Within some limits, the various classes of speech sounds (phonemes) of any human language system, that is, the respective inventory of consonants and vowels, can be characterized in terms of fairly specific features of the acoustic signal. For example, the spectrogram of isolated vowels or stationary vocalic segments shows rather distinct steady-state maxima of spectral energy distribution (formants). Initial rapid up-or down-going shifts of these formant structures extending across a few tens of milliseconds (formant transitions) cue the voiced stop in consonant-vowel (CV) concatenations such as /ba/ and /da/ (Liberman, 1996; Fig. 11.1). These CV units represent the most frequent syllables across the world’s languages and are mastered first during speech development.
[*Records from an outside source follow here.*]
(* ===== verification/Base64.v ===== *)
(** * Unpadded base64 (the encodings [RawStdEncoding] and [RawURLEncoding] of encoding/base64)

    The language's library code that internal/auth uses, with the round trip the accounts rely on. *)

From S2P Require Import Prelude GoStrings.

Local Open Scope string_scope.
Local Open Scope list_scope.
Local Open Scope Z_scope.

Inductive alphabet := StdAlphabet | URLAlphabet.

(** The digit of [n], a 6-bit value. *)
Definition b64_char (al : alphabet) (n : Z) : ascii :=
  ascii_of_Z
    (if n <? 26 then 65 + n
     else if n <? 52 then 71 + n
     else if n <? 62 then n - 4
     else match al with StdAlphabet => if n =? 62 then 43 else 47 | URLAlphabet => if n =? 62 then 45 else 95 end).

Definition b64_value (al : alphabet) (a : ascii) : option Z :=
  let b := byte a in
  if in_range 65 90 b then Some (b - 65)
  else if in_range 97 122 b then Some (b - 71)
  else if in_range 48 57 b then Some (b + 4)
  else match al with
       | StdAlphabet => if b =? 43 then Some 62 else if b =? 47 then Some 63 else None
       | URLAlphabet => if b =? 45 then Some 62 else if b =? 95 then Some 63 else None
       end.

Section alphabet.
Context (al : alphabet).

(** [EncodeToString]. *)
Fixpoint b64_encode (s : string) : string :=
  let c n := b64_char al (n mod 64) in
  match s with
  | EmptyString => ""
  | String x EmptyString =>
      let v := byte x * 65536 in
      String (c (v / 262144)) (String (c (v / 4096)) "")
  | String x (String y EmptyString) =>
      let v := byte x * 65536 + byte y * 256 in
      String (c (v / 262144)) (String (c (v / 4096)) (String (c (v / 64)) ""))
  | String x (String y (String z r)) =>
      let v := byte x * 65536 + byte y * 256 + byte z in
      String (c (v / 262144)) (String (c (v / 4096)) (String (c (v / 64)) (String (c v) (b64_encode r))))
  end.

(** The decoder skips line breaks. *)
Fixpoint skip_breaks (s : string) : string :=
  match s with
  | EmptyString => ""
  | String a r => if (byte a =? 10) || (byte a =? 13) then skip_breaks r else String a (skip_breaks r)
  end.

(** Quanta of four digits, the last of two or three; trailing bits are not checked. *)
Fixpoint decode_quanta (s : string) : option string :=
  let byte_at v n := ascii_of_Z ((v / n) mod 256) in
  match s with
  | EmptyString => Some ""
  | String _ EmptyString => None
  | String a (String b EmptyString) =>
      match b64_value al a, b64_value al b with
      | Some a, Some b => Some (String (byte_at (a * 262144 + b * 4096) 65536) "")
      | _, _ => None
      end
  | String a (String b (String c EmptyString)) =>
      match b64_value al a, b64_value al b, b64_value al c with
      | Some a, Some b, Some c =>
          let v := a * 262144 + b * 4096 + c * 64 in
          Some (String (byte_at v 65536) (String (byte_at v 256) ""))
      | _, _, _ => None
      end
  | String a (String b (String c (String d r))) =>
      match b64_value al a, b64_value al b, b64_value al c, b64_value al d, decode_quanta r with
      | Some a, Some b, Some c, Some d, Some r =>
          let v := a * 262144 + b * 4096 + c * 64 + d in
          Some (String (byte_at v 65536) (String (byte_at v 256) (String (byte_at v 1) r)))
      | _, _, _, _, _ => None
      end
  end.

(** [DecodeString]. *)
Definition b64_decode (s : string) : option string := decode_quanta (skip_breaks s).

(** ** The round trip *)

(** Induction in steps of three bytes. *)
Lemma string3_ind (P : string -> Prop) :
  P "" -> (forall x, P (String x "")) -> (forall x y, P (String x (String y ""))) ->
  (forall x y z r, P r -> P (String x (String y (String z r)))) -> forall s, P s.
Proof.
  intros H0 H1 H2 H3 s.
  assert (forall n s, (String.length s <= n)%nat -> P s) as Hn; [|by apply (Hn (String.length s))].
  induction n as [|n IH]; intros t Ht; [by destruct t; [|simpl in Ht; lia]|].
  destruct t as [|x [|y [|z r]]]; [done|apply H1|apply H2|]. apply H3, IH. simpl in Ht. lia.
Qed.

Lemma of_Z_byte a : ascii_of_Z (byte a) = a.
Proof. unfold byte, ascii_of_Z. by rewrite N2Z.id, ascii_N_embedding. Qed.

Lemma b64_value_char n : b64_value al (b64_char al (n mod 64)) = Some (n mod 64).
Proof.
  pose proof (Z.mod_pos_bound n 64). set (m := n mod 64) in *. clearbody m.
  assert (Forall (fun k => b64_value al (b64_char al k) = Some k) (seqZ 0 64)) as Hall.
  { apply Forall_forall. assert (forallb (fun k => bool_decide (b64_value al (b64_char al k) = Some k)) (seqZ 0 64) = true)
      as Hb by (destruct al; vm_compute; reflexivity).
    rewrite forallb_forall in Hb. intros k Hk%list_elem_of_In%Hb. by apply bool_decide_eq_true in Hk. }
  rewrite Forall_seqZ in Hall. apply Hall. lia.
Qed.

(** The digits: letters, numbers and two signs. *)
Definition b64_digit (a : ascii) : bool := match b64_value al a with Some _ => true | None => false end.

Lemma b64_encode_digits s : str_forall b64_digit (b64_encode s) = true.
Proof.
  assert (forall n, b64_digit (b64_char al (n mod 64)) = true) as Hd.
  { intros n. unfold b64_digit. by rewrite b64_value_char. }
  induction s as [|x|x y|x y z r IH] using string3_ind; cbn [b64_encode str_forall]; rewrite ?Hd; done.
Qed.

Lemma skip_breaks_id s : str_forall b64_digit s = true -> skip_breaks s = s.
Proof.
  induction s as [|a s IH]; [done|]. cbn [str_forall skip_breaks]. intros [Ha Hs]%andb_true_iff.
  assert (negb ((byte a =? 10) || (byte a =? 13)) = true) as Hb%negb_true_iff; [|by rewrite Hb, IH].
  revert a Ha. unfold b64_digit. generalize al. intros []; by_bytes.
Qed.

(** A 24-bit quantum is the sum of its four digits, and its three bytes are read back from it. *)
Lemma quantum_digits v : 0 <= v < 16777216 ->
  (v / 262144) mod 64 * 262144 + (v / 4096) mod 64 * 4096 + (v / 64) mod 64 * 64 + v mod 64 = v.
Proof.
  intros Hv.
  replace (v / 4096) with (v / 64 / 64) by (rewrite Z.div_div by lia; done).
  replace (v / 262144) with (v / 64 / 64 / 64) by (rewrite !Z.div_div by lia; done).
  Z.to_euclidean_division_equations; lia.
Qed.

Lemma quantum_bytes x y z : 0 <= x < 256 -> 0 <= y < 256 -> 0 <= z < 256 ->
  let v := x * 65536 + y * 256 + z in
  (v / 65536) mod 256 = x /\ (v / 256) mod 256 = y /\ (v / 1) mod 256 = z.
Proof. intros. subst v. rewrite Z.div_1_r. repeat split; Z.to_euclidean_division_equations; lia. Qed.

Lemma b64_roundtrip s : b64_decode (b64_encode s) = Some s.
Proof.
  unfold b64_decode. rewrite skip_breaks_id by apply b64_encode_digits.
  induction s as [|x|x y|x y z r IH] using string3_ind; [done|..]; cbn [b64_encode decode_quanta];
    rewrite ?b64_value_char, ?IH; cbv beta zeta iota.
  - pose proof (byte_nonneg x) as Hx. set (v := byte x * 65536).
    pose proof (quantum_bytes (byte x) 0 0 Hx ltac:(lia) ltac:(lia)) as (E & _ & _).
    pose proof (quantum_digits v ltac:(lia)) as D.
    replace ((v / 64) mod 64) with 0 in D by (subst v; Z.to_euclidean_division_equations; lia).
    replace (v mod 64) with 0 in D by (subst v; Z.to_euclidean_division_equations; lia).
    replace (_ + _) with v by lia. replace (byte x * 65536 + 0 * 256 + 0) with v in E by lia.
    by rewrite E, of_Z_byte.
  - pose proof (byte_nonneg x) as Hx. pose proof (byte_nonneg y) as Hy. set (v := byte x * 65536 + byte y * 256).
    pose proof (quantum_bytes (byte x) (byte y) 0 Hx Hy ltac:(lia)) as (E1 & E2 & _).
    pose proof (quantum_digits v ltac:(lia)) as D.
    replace (v mod 64) with 0 in D by (subst v; Z.to_euclidean_division_equations; lia).
    replace (_ + _ + _) with v by lia. replace (byte x * 65536 + byte y * 256 + 0) with v in E1, E2 by lia.
    by rewrite E1, E2, !of_Z_byte.
  - pose proof (byte_nonneg x) as Hx. pose proof (byte_nonneg y) as Hy. pose proof (byte_nonneg z) as Hz.
    pose proof (quantum_bytes _ _ _ Hx Hy Hz) as (E1 & E2 & E3).
    rewrite quantum_digits by lia. by rewrite E1, E2, E3, !of_Z_byte.
Qed.

Lemma b64_length32 s : String.length s = 32%nat -> String.length (b64_encode s) = 43%nat.
Proof.
  do 33 (destruct s as [|? s]; try discriminate). reflexivity.
Qed.

End alphabet.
Formant transitions have been assumed to represent the acoustic correlates of articulatory lip and tongue movements, for example, the shift from bilabial contact to the subsequent configuration of vowel /a/ during production of /ba/. Most noteworthy, the various acoustic “informationbearing elements” (Suga, 1994) of spoken utterances exhibit considerable variability: The same phoneme may be signaled by quite different acoustic patterns

depending upon preceding and succeeding sounds (coarticulation effects) or even within the same linguistic context (trading relations; for an example, see Fig. 11.2, right panel). Listeners, therefore, have to integrate multiple cues, within the time constraints of ongoing verbal communication, to extract speech sound categories from the acoustic signal.